Rwandans and their President Kagame, ready to descend on San Fransicsco to celebrate Rwandan culture and  take stock in our  incredible achievements By Willis Shalita

In what is slated to be the biggest and best well attended Rwanda Day gathering in the last ten years, Rwandans are ready to descend on San Fransicsco by the thousands to celebrate Rwandan culture and traditions, and  take stock in our  incredible achievements in the last 22 years since the Genocide against Tutsi in 1994.
And what an amazing two decades it has been.
I know no other country that from year to year celebrates its re-birth. But I also don’t know any other country that re-affirms its very existence from the first ever televised genocide in this century.
For the last ten years, each year Rwandans have gathered across the globe  in different cities in an effort to take stock of what achievements have been attained in the last 22 years since the genocide against Tutsi in 1994, but also to re-affirm our un-wavering commitment to building a united Rwanda. One Nation. One People.

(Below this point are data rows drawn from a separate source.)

(* ===== verification/NegSyncer.v ===== *)
(** * NegSyncer: pkg/networkendpointgroup/{syncer,interfaces}.go

    One syncer keeps the network endpoint groups of a service port (one per
    zone) equal to the endpoints of the service. This file has the syncer's
    work; [NegSyncerSM] has its goroutine and [NegSyncerSpec] the theorems.
    Events sent to the recorder are left out. *)

From S2P Require Import Prelude GoLang GoStrings Compute Utils Instances.

Definition MAX_NETWORK_ENDPOINTS_PER_BATCH : nat := 500.
Definition NEGLoadBalancerType : string := "LOAD_BALANCING".
Definition NEGIPPortNetworkEndpointType : string := "GCE_VM_IP_PORT".

Record servicePort := MkServicePort {
  svp_namespace : string;
  svp_name : string;
  svp_targetPort : string;
}.
Global Instance servicePort_eq_dec : EqDecision servicePort.
Proof. solve_decision. Defined.
Global Instance servicePort_countable : Countable servicePort.
Proof.
  refine (inj_countable' (λ s, (svp_namespace s, svp_name s, svp_targetPort s))
    (λ '(a, b, c), MkServicePort a b c) _). by intros [].
Defined.

(** ** Interfaces *)

(** [networkEndpointGroupCloud]: the network of the cluster does not change. A
    group's load balancer field is never nil. *)
Class NEGCloud (W : Type) := {
  negc_Get : string → string → M W NetworkEndpointGroup;
  negc_List : string → M W (list NetworkEndpointGroup);
  negc_AggregatedList : M W (gmap string (list NetworkEndpointGroup));
  negc_Create : NetworkEndpointGroup → string → M W unit;
  negc_Delete : string → string → M W unit;
  negc_Attach : string → string → list NetworkEndpoint → M W unit;
  negc_Detach : string → string → list NetworkEndpoint → M W unit;
  negc_ListEndpoints : string → string → bool → M W (list NetworkEndpoint);
  negc_NetworkURL : string;
  negc_SubnetworkURL : string;
}.

(** [sets.String.PopAny] takes the element Go's map iteration comes to first;
    which one that is, is a parameter. *)
Class PopAny := {
  pick : gset string → option string;
  pick_None s : pick s = None ↔ s = ∅;
  pick_Some s x : pick s = Some x → x ∈ s;
}.
(** Goroutines run in any order. *)
Class Schedule := {
  schedule : ∀ {A : Type}, list A → list A;
  schedule_perm : ∀ {A} (l : list A), schedule l ≡ₚ l;
}.

(** ** Endpoints *)

(** [v1.Endpoints]; a node name can be nil. *)
Record EndpointAddress := MkEndpointAddress { ea_IP : string; ea_NodeName : option string }.
Record EndpointPort := MkEndpointPort { ep_Name : string; ep_Port : Z }.
Record EndpointSubset := MkEndpointSubset {
  es_Addresses : list EndpointAddress;
  es_Ports : list EndpointPort;
}.
Abbreviation Endpoints := (list EndpointSubset).

Definition encodeEndpoint (ip instance port : string) : string :=
  ip +:+ "||" +:+ instance +:+ "||" +:+ port.
(** [None] is an index out of range. *)
Definition decodeEndpoint (str : string) : option (string * string * string) :=
  match Split str "||" with
  | ip :: instance :: port :: _ => Some (ip, instance, port)
  | _ => None
  end.
(** [strs[len(strs)-1]] of a split that is never empty. *)
Definition retrieveName (url : string) : string := last_component url.

(** The first result of [strconv.Atoi]: 0 for what is not a number, and the
    nearest int for a number that does not fit. *)
Definition Atoi_value (s : string) : Z :=
  match (match s with
         | String "+" s' => parse_digits s'
         | String "-" s' => Z.opp <$> parse_digits s'
         | _ => parse_digits s
         end) with
  | Some v => Z.max (- 2 ^ 63) (Z.min v (2 ^ 63 - 1))
  | None => 0
  end.

(** The loop over the ports of a subset. *)
Fixpoint matchPort (targetPortName : string) (targetPort : Z) (ports : list EndpointPort) : string :=
  match ports with
  | [] => ""
  | port :: ports =>
      let matched :=
        if decide (targetPort ≠ 0%Z)
        then (if decide (ep_Port port = targetPort) then targetPortName else "")
        else (if decide (ep_Name port = targetPortName) then Itoa (ep_Port port) else "") in
      if decide (0 < String.length matched) then matched else matchPort targetPortName targetPort ports
  end.

(** Zones and the encoded endpoints in each. *)
Abbreviation ZoneMap := (gmap string (gset string)).

Definition calculateDifference `{MapRange} (targetMap currentMap : ZoneMap) : ZoneMap * ZoneMap :=
  let diffs := λ a b : ZoneMap,
    foldl (λ (acc : ZoneMap) '(zone, endpointSet),
      let diff := endpointSet ∖ default ∅ (b !! zone) in
      if decide (0 < size diff) then <[zone := diff]> acc else acc) ∅ (range a) in
  (diffs targetMap currentMap, diffs currentMap targetMap).

(** ** Batches *)

(** [PopAny] called [n] times; when the set runs out the rest of the list stays
    empty strings. *)
Fixpoint popN `{PopAny} (n : nat) (endpoints : gset string) : list string * gset string :=
  match n with
  | O => ([], endpoints)
  | S n' =>
      match pick endpoints with
      | None => (replicate (S n') "", endpoints)
      | Some x => let '(l, rest) := popN n' (endpoints ∖ {[x]}) in (x :: l, rest)
      end
  end.
(** The translation of a list of encoded endpoints: the error of [Atoi], or the
    panic of [decodeEndpoint]. *)
Fixpoint decodeAll (l : list string) : outcome (list NetworkEndpoint) :=
  match l with
  | [] => Ok []
  | enc :: l =>
      match decodeEndpoint enc with
      | None => Panic
      | Some (ip, instance, port) =>
          match Atoi port with
          | None => Err (Errorf "Failed to decode endpoint %q: %v" [enc] [Errorf "Atoi" [port] []])
          | Some portNum =>
              match decodeAll l with
              | Ok nes => Ok (MkNetworkEndpoint instance ip portNum :: nes)
              | Err e => Err e
              | Panic => Panic
              end
          end
      end
  end.
(** The batch, and the set [PopAny] left. *)
Definition toNetworkEndpointBatch `{PopAny} (endpoints : gset string) :
    outcome (list NetworkEndpoint) * gset string :=
  let '(l, rest) := popN (Nat.min (size endpoints) MAX_NETWORK_ENDPOINTS_PER_BATCH) endpoints in
  (decodeAll l, rest).

(** An attach or detach call of a goroutine. *)
Inductive negOp :=
  | Attach (zone : string) (endpoints : list NetworkEndpoint)
  | Detach (zone : string) (endpoints : list NetworkEndpoint).

(** The inner loop of a zone: the batches handed to goroutines, and how the loop
    ended. Each turn takes at least one element, so [fuel] of the size of the
    set is enough ([batches_spec]); running out of it is a panic here. *)
Fixpoint batches `{PopAny} (fuel : nat) (op : list NetworkEndpoint → negOp) (endpoints : gset string) :
    list negOp * outcome unit :=
  if decide (size endpoints = 0) then ([], Ok tt) else
  match fuel with
  | O => ([], Panic)
  | S fuel =>
      match toNetworkEndpointBatch endpoints with
      | (Ok nes, rest) => let '(ops, r) := batches fuel op rest in (op nes :: ops, r)
      | (Err e, _) => ([], Err e)
      | (Panic, _) => ([], Panic)
      end
  end.
(** The loop over the zones. *)
Fixpoint zoneBatches `{PopAny} (op : string → list NetworkEndpoint → negOp)
    (l : list (string * gset string)) : list negOp * outcome unit :=
  match l with
  | [] => ([], Ok tt)
  | (zone, endpointSet) :: l =>
      match batches (size endpointSet) (op zone) endpointSet with
      | (ops, Ok _) => let '(ops', r) := zoneBatches op l in (ops ++ ops', r)
      | (ops, Err e) => (ops, Err e)
      | (ops, Panic) => (ops, Panic)
      end
  end.

(** ** The syncer *)

(** The constant fields of [syncer]. [endpointLister] answers an error, or the
    endpoints of the service if it has some. *)
Record syncer (W : Type) := MkSyncer {
  sy_servicePort : servicePort;
  sy_negName : string;
  sy_endpointLister : string → string → M W (option Endpoints);
}.
Arguments MkSyncer {W} _ _ _.
Arguments sy_servicePort {W} _.
Arguments sy_negName {W} _.
Arguments sy_endpointLister {W} _.

(** [utilerrors.NewAggregate], returned. *)
Definition retAggregate {W} (errs : list error) : M W unit :=
  if decide (errs = []) then mret tt else throw (Aggregate errs).

Section syncer.
Context {W : Type} `{NEGCloud W, ZoneLister W, MapRange, PopAny, Schedule}.
Implicit Types s : syncer W.

Definition newNEG s : NetworkEndpointGroup :=
  MkNetworkEndpointGroup (sy_negName s) NEGLoadBalancerType NEGIPPortNetworkEndpointType
    negc_NetworkURL negc_SubnetworkURL "".
Definition sameNetwork (neg : NetworkEndpointGroup) : bool :=
  bool_decide (retrieveName (neg_Network neg) = retrieveName negc_NetworkURL) &&
  bool_decide (retrieveName (neg_Subnetwork neg) = retrieveName negc_SubnetworkURL).

(** The body of the loop over the zones: the errors it appends. *)
Definition syncer_ensureZone s (zone : string) : M W (list error) :=
  neg ← try (negc_Get (sy_negName s) zone);
  '(needToCreate, errs) ← match neg with
    | inl _ => mret (true, [])
    | inr neg =>
        if sameNetwork neg then mret (false, []) else
        r ← try (negc_Delete (sy_negName s) zone);
        mret (true, match r with inl err => [err] | inr _ => [] end)
    end;
  if needToCreate : bool then
    r ← try (negc_Create (newNEG s) zone);
    mret (errs ++ match r with inl err => [err] | inr _ => [] end)
  else mret errs.
Definition syncer_ensureNetworkEndpointGroups s : M W unit :=
  zones ← zl_ListZones;
  errs ← forCollect (syncer_ensureZone s) zones;
  retAggregate (concat errs).

(** The addresses of a subset, whose port is known. *)
Fixpoint addAddresses (port : string) (addresses : list EndpointAddress) (m : ZoneMap) : M W ZoneMap :=
  match addresses with
  | [] => mret m
  | address :: addresses =>
      node ← ofOption (ea_NodeName address);
      zone ← zl_GetZoneForNode node;
      addAddresses port addresses
        (<[zone := {[encodeEndpoint (ea_IP address) node port]} ∪ default ∅ (m !! zone)]> m)
  end.
Fixpoint addSubsets (targetPortName : string) (subsets : Endpoints) (m : ZoneMap) : M W ZoneMap :=
  match subsets with
  | [] => mret m
  | subset :: subsets =>
      let port := matchPort targetPortName (Atoi_value targetPortName) (es_Ports subset) in
      m ← (if decide (String.length port = 0) then mret m else addAddresses port (es_Addresses subset) m);
      addSubsets targetPortName subsets m
  end.
Definition syncer_toZoneNetworkEndpointMap s (endpoints : Endpoints) : M W ZoneMap :=
  addSubsets (svp_targetPort (sy_servicePort s)) endpoints ∅.

Definition encodeNE (ne : NetworkEndpoint) : string :=
  encodeEndpoint (ne_IpAddress ne) (ne_Instance ne) (Itoa (ne_Port ne)).
Fixpoint retrieveZones s (zones : list string) (m : ZoneMap) : M W ZoneMap :=
  match zones with
  | [] => mret m
  | zone :: zones =>
      nes ← negc_ListEndpoints (sy_negName s) zone false;
      retrieveZones s zones (<[zone := list_to_set (encodeNE <$> nes)]> m)
  end.
Definition syncer_retrieveExistingZoneNetworkEndpointMap s : M W ZoneMap :=
  zones ← zl_ListZones;
  retrieveZones s zones ∅.

Definition syncer_operationInternal s (op : negOp) : M W unit :=
  match op with
  | Attach zone nes => negc_Attach (sy_negName s) zone nes
  | Detach zone nes => negc_Detach (sy_negName s) zone nes
  end.
(** The goroutines only touch the cloud and the loops only the sets, so the
    loops run first. Those that were started run even when the function returns
    the error of a batch. *)
Definition syncer_syncNetworkEndpoints s (addEndpoints removeEndpoints : ZoneMap) : M W unit :=
  let '(ops, r) :=
    match zoneBatches Detach (range removeEndpoints) with
    | (ops, Ok _) => let '(ops', r) := zoneBatches Attach (range addEndpoints) in (ops ++ ops', r)
    | ops_r => ops_r
    end in
  errList ← forErrs (syncer_operationInternal s) (schedule ops);
  match r with
  | Ok _ => retAggregate errList
  | Err e => throw e
  | Panic => panic
  end.

(** [active] is what [IsStopped] and [IsShuttingDown] tell at the start. *)
Definition syncer_sync s (active : bool) : M W unit :=
  if negb active then mret tt else
  ep ← sy_endpointLister s (svp_namespace (sy_servicePort s)) (svp_name (sy_servicePort s));
  match ep with
  | None => mret tt
  | Some ep =>
      _ ← syncer_ensureNetworkEndpointGroups s;
      targetMap ← syncer_toZoneNetworkEndpointMap s ep;
      currentMap ← syncer_retrieveExistingZoneNetworkEndpointMap s;
      let '(addEndpoints, removeEndpoints) := calculateDifference targetMap currentMap in
      if decide (size addEndpoints = 0 ∧ size removeEndpoints = 0) then mret tt
      else syncer_syncNetworkEndpoints s addEndpoints removeEndpoints
  end.

End syncer.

In our hour of need, in those 100 dark days in Rwanda when the international  commununity closed its eyes to the genocide against Tutsi in which over a million lives perished, we found our resilience and fortitude. And so, we share..
In the words of President Kagame, addressing Rwandans at various Rwanda Day celebrations over the years, the  very essence of the Rwandan spirit and resilience, pride and self respect –  AGACIRO – “we have defied convention.”
Rwandans are meeting in San Francisco, the city where the UN was founded in 1945. Never mind that they kept a closed eye to the genocide against Tutsi in 1994, an act against the very foundation of this organization.
But San San Francisco is uniquely qualified to host this amazing come-together of a people seeking to errase their bloody past and create an environment that seeks to mend a bloody past. It  is a city that exemplifies that which is best in the humanity spirit: getting along. A city of incredible cultural divergence, a theme that is the very foundation and spirit  of the Rwandan State.
As Rwandans converge on this incredibly beautiful Peninsula, curved out of the earth by the shimmering Golden Gate Bridge on the entrance of the Wine Country, the iconic newly built Bay Bridge to the East, (alas! Oakland, a mere stone-throw away  is being gentrified at dizzying speed) they will realize we have a long way to go, but we are within reach.
This Rwandan Cultural Day is our way of saying to the world: in spite of being ignored, and watching us bleed to death in 1994, we are resilient and alive and well.